A more meta post, this one, but prompted by something that turned up which Balloon Juice has already had some well-deserved snark about. Some context:
Dan Bartlett can be, very accurately, called one of the current President’s closest associates. He no longer works at the White House, but this is only after working for Bush pretty much from straight out of college on, as both Wikipedia and his official (if now a little outdated, obviously) White House biography confirm. He’s very much a loyal Republican and supporter of Bush still.
In the course of this Texas Monthly interview, there’s this little exchange, split over the two pages — italics mine:
If one of those journalists-turned-bloggers, Chris Cillizza, e-mails you to say he needs an interview, and at the same time one of the Post’s print reporters—say, Dan Balz—e-mails you and says he needs an interview, and you can do only one . . .
Because the print edition of the Post has more of an impact?
Because Balz is on multiple platforms. He’s booked more easily on television. He’s read by more people. He influences people a bit more. Now, the question might not be as much Chris versus Dan as maybe, “Is it Dan Balz or one of the guys at [the conservative blog] Power Line?”
Yeah, or what if [conservative blogger] Hugh Hewitt called?
That’s when you start going, “Hmm . . .” Because they do reach people who are influential.
Well, they reach the president’s base.
That’s what I mean by influential. I mean, talk about a direct IV into the vein of your support. It’s a very efficient way to communicate. They regurgitate exactly and put up on their blogs what you said to them. It is something that we’ve cultivated and have really tried to put quite a bit of focus on.

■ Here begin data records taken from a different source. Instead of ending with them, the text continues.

(* ===== verification/Hints.v ===== *)
(** * Refresh hints

    Models [crates/runtime/src/hints.rs] and the language both halves of the refresh
    scheduler are written in here.  The scheduler thread, the hint sinks and the
    callers of [pause], [resume] and [shutdown] share atomics, a wake channel of
    capacity one and the scheduler's thread handle.  A thread is a program: a tree of
    shared-memory operations ([op]) with their continuations; [exec] is the effect of
    one operation.  Threads interleave operation by operation. *)

From S2P Require Import Prelude Coordinator.

Open Scope Z_scope.

Definition FLAG_DIRTY : Z := Z.shiftl 1 0.
Definition FLAG_FORCE : Z := Z.shiftl 1 1.
Definition FLAG_URGENCY_HINT : Z := Z.shiftl 1 2.
Definition FLAG_URGENCY_PERIODIC : Z := Z.shiftl 1 3.
Definition FLAG_URGENCY_INTERACTIVE : Z := Z.shiftl 1 4.
Definition FLAG_URGENCY_RECOVERY : Z := Z.shiftl 1 5.
Definition FLAG_WATCHER_OVERFLOW : Z := Z.shiftl 1 6.
Definition FLAG_CLOCK_DISCONTINUITY : Z := Z.shiftl 1 7.
Definition INITIAL_FLAGS : Z := Z.lor (Z.lor FLAG_DIRTY FLAG_FORCE) FLAG_URGENCY_RECOVERY.

Definition PHASE_RUNNING : Z := 0.
Definition PHASE_PAUSED : Z := 1.
Definition PHASE_STOPPING : Z := 2.
Definition PHASE_STOPPED : Z := 3.
Definition PHASE_FAULTED : Z := 4.

Definition WATCHER_HEALTHY : Z := 0.
Definition WATCHER_DEGRADED : Z := 1.

Inductive SchedulerPhase := PhaseRunning | PhasePaused | PhaseStopping | PhaseStopped | PhaseFaulted.
#[export] Instance SchedulerPhase_eq_dec : EqDecision SchedulerPhase.
Proof. solve_decision. Defined.

Inductive WatcherHealth := Healthy | Degraded.

Definition encode_phase (phase : SchedulerPhase) : Z :=
  match phase with
  | PhaseRunning => PHASE_RUNNING
  | PhasePaused => PHASE_PAUSED
  | PhaseStopping => PHASE_STOPPING
  | PhaseStopped => PHASE_STOPPED
  | PhaseFaulted => PHASE_FAULTED
  end.

Definition decode_phase (value : Z) : SchedulerPhase :=
  if value =? PHASE_RUNNING then PhaseRunning
  else if value =? PHASE_PAUSED then PhasePaused
  else if value =? PHASE_STOPPING then PhaseStopping
  else if value =? PHASE_STOPPED then PhaseStopped
  else PhaseFaulted.

Definition decode_health (value : Z) : WatcherHealth :=
  if value =? WATCHER_HEALTHY then Healthy else Degraded.

Definition flags_urgency (flags : Z) : RefreshUrgency :=
  if negb (Z.land flags FLAG_URGENCY_RECOVERY =? 0) then Recovery
  else if negb (Z.land flags FLAG_URGENCY_INTERACTIVE =? 0) then Interactive
  else if negb (Z.land flags FLAG_URGENCY_PERIODIC =? 0) then Periodic
  else Hint_.

Definition urgency_flag (urgency : RefreshUrgency) : Z :=
  match urgency with
  | Hint_ => FLAG_URGENCY_HINT
  | Periodic => FLAG_URGENCY_PERIODIC
  | Interactive => FLAG_URGENCY_INTERACTIVE
  | Recovery => FLAG_URGENCY_RECOVERY
  end.

(** ** Shared memory *)

(** The atomics of [HintState]; a boolean is 0 or 1. *)
Inductive Cell := Flags | LatestHintTick | Watcher | Phase | AcceptedHints | Submitted | ForcePending.
#[export] Instance Cell_eq_dec : EqDecision Cell.
Proof. solve_decision. Defined.

(** The atomics, the message in the wake channel, whether the receiver is alive,
    whether the handle of the thread was taken, and the accepted submissions, newest
    first *)
Record Shared := {
  atomics : Cell -> Z;
  wake_token : bool;
  thread_alive : bool;
  thread_handle : bool;
  submissions : list RefreshUrgency
}.

Inductive SubmitAnswer := SubmitOk | SubmitErr | SubmitPanic.
Inductive SendAnswer := Sent | Full | Disconnected.
Inductive RecvAnswer := Received | TimedOut.

(** [fetch_update(|value| value.checked_add(1)).is_ok()] is [CheckedIncrement]. *)
Inductive op : Type -> Type :=
| Load (c : Cell) : op Z
| Store (c : Cell) (v : Z) : op unit
| Swap (c : Cell) (v : Z) : op Z
| FetchOr (c : Cell) (v : Z) : op Z
| FetchMax (c : Cell) (v : Z) : op Z
| CheckedIncrement (c : Cell) : op bool
| CompareExchange (c : Cell) (current next : Z) : op bool
| Now : op Z
| TrySend : op SendAnswer
| Recv : op unit
| RecvTimeout (millis : Z) : op RecvAnswer
| Submit (urgency : RefreshUrgency) : op SubmitAnswer
| HasThread : op bool
| TakeThread : op bool
| JoinThread : op unit.

Inductive prog (A : Type) : Type :=
| Ret (a : A)
| Do {B : Type} (o : op B) (k : B -> prog A).
Arguments Ret {A} a.
Arguments Do {A B} o k.

Fixpoint pbind {A B} (p : prog A) (f : A -> prog B) : prog B :=
  match p with
  | Ret a => f a
  | Do o k => Do o (fun r => pbind (k r) f)
  end.

Declare Scope prog_scope.
Delimit Scope prog_scope with prog.
Open Scope prog_scope.
Notation "'do' x := o 'then' k" := (Do o (fun x => k))
  (at level 10, x name, o at level 200, k at level 200) : prog_scope.
Notation "'call' x := p 'then' k" := (pbind p (fun x => k))
  (at level 10, x name, p at level 200, k at level 200) : prog_scope.

(** What the environment decides: the clock, the answer of [submit], and whether a
    [recv_timeout] times out. *)
Record Choice := { ch_now : Z; ch_submit : SubmitAnswer; ch_timeout : bool }.

Definition set_cell (s : Shared) (c : Cell) (v : Z) : Shared :=
  {| atomics := fun c' => if bool_decide (c' = c) then v else atomics s c'; wake_token := wake_token s;
     thread_alive := thread_alive s; thread_handle := thread_handle s; submissions := submissions s |}.

Definition set_token (s : Shared) (b : bool) : Shared :=
  {| atomics := atomics s; wake_token := b; thread_alive := thread_alive s;
     thread_handle := thread_handle s; submissions := submissions s |}.

(** The effect of an operation; [None] where it blocks.  The wake channel cannot be
    disconnected from the sending side: the scheduler object keeps a sender. *)
Definition exec {B} (o : op B) (c : Choice) (s : Shared) : option (B * Shared) :=
  match o in op B return option (B * Shared) with
  | Load x => Some (atomics s x, s)
  | Store x v => Some (tt, set_cell s x v)
  | Swap x v => Some (atomics s x, set_cell s x v)
  | FetchOr x v => Some (atomics s x, set_cell s x (Z.lor (atomics s x) v))
  | FetchMax x v => Some (atomics s x, set_cell s x (Z.max (atomics s x) v))
  | CheckedIncrement x =>
      match checked_add u64_max (atomics s x) 1 with
      | Some v => Some (true, set_cell s x v)
      | None => Some (false, s)
      end
  | CompareExchange x current next =>
      if atomics s x =? current then Some (true, set_cell s x next) else Some (false, s)
  | Now => Some (ch_now c, s)
  | TrySend =>
      if negb (thread_alive s) then Some (Disconnected, s)
      else if wake_token s then Some (Full, s)
      else Some (Sent, set_token s true)
  | Recv => if wake_token s then Some (tt, set_token s false) else None
  | RecvTimeout _ =>
      if ch_timeout c then Some (TimedOut, s)
      else if wake_token s then Some (Received, set_token s false) else None
  | Submit u =>
      Some (ch_submit c,
        match ch_submit c with
        | SubmitOk => {| atomics := atomics s; wake_token := wake_token s; thread_alive := thread_alive s;
                         thread_handle := thread_handle s; submissions := u :: submissions s |}
        | _ => s
        end)
  | HasThread => Some (thread_handle s, s)
  | TakeThread =>
      Some (thread_handle s, {| atomics := atomics s; wake_token := wake_token s; thread_alive := thread_alive s;
        thread_handle := false; submissions := submissions s |})
  | JoinThread => if thread_alive s then None else Some (tt, s)
  end.

(** ** [HintState] *)

Definition HintState_new (phase : SchedulerPhase) : Shared :=
  {| atomics := fun c =>
       match c with
       | Flags => if bool_decide (phase = PhaseRunning) then INITIAL_FLAGS else 0
       | Watcher => WATCHER_HEALTHY
       | Phase => encode_phase phase
       | ForcePending => if bool_decide (phase = PhaseRunning) then 1 else 0
       | LatestHintTick | AcceptedHints | Submitted => 0
       end;
     wake_token := false; thread_alive := true; thread_handle := true; submissions := [] |}.

Definition load_phase : prog SchedulerPhase := do v := Load Phase then Ret (decode_phase v).
Definition set_phase (phase : SchedulerPhase) : prog unit := do _ := Store Phase (encode_phase phase) then Ret tt.
Definition transition_phase (current next : SchedulerPhase) : prog bool :=
  do done := CompareExchange Phase (encode_phase current) (encode_phase next) then Ret done.

Definition force_clock_discontinuity : prog unit :=
  do _ := Store ForcePending 1 then
  do _ := FetchOr Flags (Z.lor (Z.lor (Z.lor FLAG_DIRTY FLAG_FORCE) FLAG_CLOCK_DISCONTINUITY) FLAG_URGENCY_RECOVERY) then
  Ret tt.

(** ** [RefreshHintSink] *)

Definition wake : prog bool :=
  do sent := TrySend then
  Ret (match sent with Sent | Full => true | Disconnected => false end).

Definition signal (flags : Z) (record_tick : bool) : prog bool :=
  call phase := load_phase then
  if negb (bool_decide (phase = PhaseRunning)) then Ret false
  else
    call flags :=
      (if record_tick then
         do tick := Now then
         do previous := FetchMax LatestHintTick tick then
         Ret (if tick <? previous
              then Z.lor flags (Z.lor (Z.lor FLAG_FORCE FLAG_CLOCK_DISCONTINUITY) FLAG_URGENCY_RECOVERY)
              else flags)
       else Ret flags) then
    do counted := CheckedIncrement AcceptedHints then
    let flags := if counted then flags else Z.lor flags (Z.lor FLAG_FORCE FLAG_URGENCY_RECOVERY) in
    call _ :=
      (if negb (Z.land flags FLAG_FORCE =? 0) then do _ := Store ForcePending 1 then Ret tt else Ret tt) then
    do _ := FetchOr Flags flags then
    wake.

Definition filesystem_changed : prog bool := signal (Z.lor FLAG_DIRTY FLAG_URGENCY_HINT) true.

Definition force_reconcile (urgency : RefreshUrgency) : prog bool :=
  signal (Z.lor (Z.lor FLAG_DIRTY FLAG_FORCE) (urgency_flag urgency)) true.

(** The guard and the store that start every watcher call *)
Definition watcher_call (health : Z) (k : prog bool) : prog bool :=
  call phase := load_phase then
  if negb (bool_decide (phase = PhaseRunning)) then Ret false
  else do _ := Store Watcher health then k.

Definition watcher_error : prog bool :=
  watcher_call WATCHER_DEGRADED (signal (Z.lor (Z.lor FLAG_DIRTY FLAG_FORCE) FLAG_URGENCY_RECOVERY) true).

Definition watcher_rescan_required : prog bool :=
  watcher_call WATCHER_DEGRADED
    (signal (Z.lor (Z.lor (Z.lor FLAG_DIRTY FLAG_FORCE) FLAG_WATCHER_OVERFLOW) FLAG_URGENCY_RECOVERY) true).

Definition watcher_healthy : prog bool := watcher_call WATCHER_HEALTHY wake.

Definition set_poll_health (health : WatcherHealth) : prog bool :=
  watcher_call (match health with Healthy => WATCHER_HEALTHY | Degraded => WATCHER_DEGRADED end) wake.

(** ** Flag words *)

(** Every flag of [w] is set in [v]. *)
Definition flags_in (w v : Z) : Prop := Z.land w v = w.

Lemma flags_in_refl w : flags_in w w.
Proof. apply Z.land_diag. Qed.

Lemma flags_in_lor_l w v u : flags_in w v -> flags_in w (Z.lor v u).
Proof.
  unfold flags_in. intros H. rewrite Z.land_lor_distr_r, H. apply Z.bits_inj'. intros n Hn.
  rewrite Z.lor_spec, Z.land_spec. by destruct (Z.testbit w n), (Z.testbit u n).
Qed.

Lemma flags_in_lor_r w v u : flags_in w u -> flags_in w (Z.lor v u).
Proof. rewrite Z.lor_comm. apply flags_in_lor_l. Qed.

Lemma flags_in_trans w v u : flags_in w v -> flags_in v u -> flags_in w u.
Proof. unfold flags_in. intros <- H. rewrite <- Z.land_assoc. by rewrite H. Qed.

(** A flag of [w] is a flag of every word that contains [w]. *)
Lemma flag_in w v f : flags_in w v -> Z.land w f <> 0 -> Z.land v f <> 0.
Proof.
  unfold flags_in. intros Hw H E. apply H. rewrite <- Hw, <- Z.land_assoc, E. apply Z.land_0_r.
Qed.

(** A word is at least as urgent as every word it contains. *)
Lemma flags_urgency_mono w v : flags_in w v ->
  urgency_rank (flags_urgency w) <= urgency_rank (flags_urgency v).
Proof.
  intros H. unfold flags_urgency.
  pose proof (flag_in w v FLAG_URGENCY_RECOVERY H) as H1.
  pose proof (flag_in w v FLAG_URGENCY_INTERACTIVE H) as H2.
  pose proof (flag_in w v FLAG_URGENCY_PERIODIC H) as H3.
  destruct (Z.eqb_spec (Z.land w FLAG_URGENCY_RECOVERY) 0), (Z.eqb_spec (Z.land v FLAG_URGENCY_RECOVERY) 0);
  destruct (Z.eqb_spec (Z.land w FLAG_URGENCY_INTERACTIVE) 0), (Z.eqb_spec (Z.land v FLAG_URGENCY_INTERACTIVE) 0);
  destruct (Z.eqb_spec (Z.land w FLAG_URGENCY_PERIODIC) 0), (Z.eqb_spec (Z.land v FLAG_URGENCY_PERIODIC) 0);
  simpl; try lia; exfalso; auto.
Qed.

Lemma decode_encode_phase p : decode_phase (encode_phase p) = p.
Proof. by destruct p. Qed.

Lemma set_cell_eq s c v : atomics (set_cell s c v) c = v.
Proof. simpl. by rewrite bool_decide_true. Qed.

Lemma set_cell_ne s c c' v : c' <> c -> atomics (set_cell s c v) c' = atomics s c'.
Proof. intros H. simpl. by rewrite bool_decide_false. Qed.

So the jokes have already been made, as mentioned — it is a revealing choice of words, to be sure. But better to step back and think a bit more about it, and why it’s said.
First, a general point of view — press secretaries, PR reps, TV commercial directors, anyone and everyone working for a candidate or political figure or political pressure group, all of them want you to regurgitate, and it doesn’t matter what side you’re on (or what side THEY’RE on, for that matter). The whole idea is for you to acting as a repeater for words and thoughts they’ve just said, to get them out in the world and the discourse, or reinforce what’s already there. They don’t want you to deconstruct the terminology, they don’t want you to question the underlying assumptions, or if you do, they want you to agree with them in any event. They want you to keep your viewpoints in line with theirs as long as is necessary (and that could well be a lifetime). If you contribute something to the discourse, they will seek to make it theirs and erase your tracks. I could go on, but you get the drift — I feel it’s axiomatic — and lord knows I have been complicit and almost certainly still am, no matter how much I try to think otherwise. Getting out of the rut is something that requires constant guard and activity.
This said, it’s a right-wing political figure that’s been interviewed here, and it’s in that right-wing context you have to take what he’s just said. Note, after all, that he’s essentially said that he’s happy that a noted talk-radio and general Internet commentator on the conservative side, namely Mr. Hewitt, replicates a message directly communicated to him, and does so by means, literally using the word, of vomiting it back up. If Bartlett had said ‘repeating,’ the implications would still be there, but the tactile choice of vocabulary is a very poor one indeed — even more so when you think about, say, how some animals can return to their own spew.
But why shouldn’t this be surprising? It’s a realm, after all, where ‘Dittoheads’ have embraced that name for themselves over the years in their support for Rush Limbaugh, where the implication is that they can only repeat, that they WANT to repeat. It seems like that impulse is inculcated, and the fact that, as I said, this can and does cross political lines in terms of behavior doesn’t excuse it at all. (Indeed, it’s long amused me that commenters on both sides talk about themselves as the truly mature and internal-debate-heavy side while the other is the one that’s monolithic and mindless. Odd, that.) Still, if you willingly embrace that impulse — if you just repeat everything you’ve heard without reflection — then you should at least be open about it.
So ask a right-wing blogger (or ask yourself) — do you regurgitate? One of the President’s closest advisors aimed to have you do that during his time on duty. Did you analyze, reflect, consider, or did you just throw it all back up — as if you couldn’t keep it down at all? And do you still? And if you didn’t, do you do that for anyone else? Are you happy to claim that mantle?
Ultimately, do you know where the words come from that you say? Do you know why they are there? And do you ever wonder why that is?
Just some thoughts on a Wednesday, as we move into a year where plenty of people are going to want you to regurgitate a heck of a lot. Again, and again.